Citation
Mohd Thani, Nurfatimah
(2020)
Sugar recovery and optimization from bakery leftovers via subcritical water hydrolysis.
Doctoral thesis, Universiti Putra Malaysia.
Abstract
Subcritical water hydrolysis is an emerging extraction technique that has been
acknowledged as a green process. This study aims to recover sugar from leftover
croissants (LC) (52.42 ± 0.29% of carbohydrate content) and leftover doughnuts (LD) (46.59 ± 0.23%
of carbohydrate content) using subcritical water technique. The first part of this study determines
the effect of process parameters (temperature, time and solid loading) of subcritical water
hydrolysis (SWH) on sugar recovery. The sugar obtained from leftover samples (LC and LD)

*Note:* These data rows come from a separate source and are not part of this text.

(** Modelled from the spec: [eventloop.queue_task(delay, callback)]. *)
Definition queue_task (delay : Z) (callback : loop_callback) : M unit :=
  modify (fun w => set_ev_queue (ev_queue w ++ [(delay, callback)]) w).

(** Modelled from the spec: [eventloop.queue_rpc(rpc, callback, *args)] with
    [callback = self._rpc_callback] and [args = (rpc, todo, running)]. *)
Definition queue_rpc (rpc : value) (self : ref) (todo : list (ref * value))
    (running : ref) : M unit :=
  modify (fun w =>
    set_ev_rpcs (ev_rpcs w ++ [mkRpcEntry rpc self todo running]) w).

(** ** class AutoBatcher *)

Definition the_batcher (self : ref) : M AutoBatcher :=
  gets (fun w => batcher w self).

Definition update_batcher (self : ref) (f : AutoBatcher -> AutoBatcher)
    : M unit :=
  modify (fun w => set_batcher self (f (batcher w self)) w).

(** AutoBatcher.add *)
Definition add (self : ref) (arg : value) : M ref :=
  fut <- new_Future ;;
  b <- the_batcher self ;;
  (if bool_decide (_todo b = [])
   then queue_task 0 (bound_callback self)
   else ret tt) ;;
  update_batcher self (fun b => set_todo (_todo b ++ [(fut, arg)]) b) ;;
  ret fut.

(** AutoBatcher._callback *)
Definition _callback (self : ref) : M unit :=
  b <- the_batcher self ;;
  if bool_decide (_todo b = []) then ret tt else
  let args := (_todo b).*2 in
  info (log_batch (_method b).2 (length args)) ;;
  rpc <- interact (conn_call
           (call_batch (_method b).1 (_method b).2 (_options b) args)) ;;
  running <- new_Future ;;
  update_batcher self (fun b => set_running ({[running]} ∪ _running b) b) ;;
  b <- the_batcher self ;;
  queue_rpc rpc self (_todo b) running ;;
  update_batcher self (set_todo []).

(** [rpc.get_result()] *)
Definition get_result (rpc : rpc_result) : M result_obj :=
  match rpc with
  | returns r => ret r
  | raises e => raise_ e
  end.

Fixpoint chars (s : string) : list value :=
  match s with
  | EmptyString => []
  | String a s' => VStr (String a EmptyString) :: chars s'
  end.

(** The sequence [zip] iterates over when handed the result of an RPC: a
    list as it is, a string by its characters; no other object of the
    model is iterable. *)
Definition iterate (r : result_obj) : M (list value) :=
  match r with
  | obj_list vs => ret vs
  | obj (VStr s) => ret (chars s)
  | obj _ => raise_ TypeError
  end.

increased with an increase in temperature. Contrarily, increasing the solid loading
decreased the total sugar yield. Enzymatic hydrolysis (EH), which considered as a
conventional process, was also conducted to recover sugar with a different set of process
parameters. SWH and EH were optimized using response surface methodology (RSM), where maximum
sugar yield was the primary response. SWH recorded the optimised conditions at 200 °C, 6.17
min, and 10% solid loading that producing 466.11 ± 0.67 mg/g for LC, while for LD
sample the optimised conditions were found at 200 °C, 5 min, and 10% solid loading with yielded of
394.34 ± 0.33 mg/g. EH recorded the optimum conditions of LC at 0.7% enzyme concentration, 49°C
and pH 3 with a sugar yield of 574.21 mg/g, while for LD the optimum process condition
was at 0.98% enzyme concentration, 47°C and pH 3 with sugar yield of 460.53 mg/g. The sugar
recovered from the optimised process conditions was further characterized in terms of its
morphology, chemical composition and its sugar degradation by-products. SEM revealed that starch
granules of LC and LD appeared to be more ruptured in the SWH than EH. Meanwhile, FTIR
detected the presence of monosaccharides and oligosaccharides from LC and LD hydrolysate. Hydroxymethylfurfural (HMF) was detected higher in SWH than EH. Kinetics of subcritical water hydrolysis were studied, and it was found that SWH was greatly dependent on temperature and time. The findings of this research can be beneficial to the food and pharmaceutical industries. This research can also benefit environmental and energy sustainability areas as it involved a green method in managing food waste issues worldwide.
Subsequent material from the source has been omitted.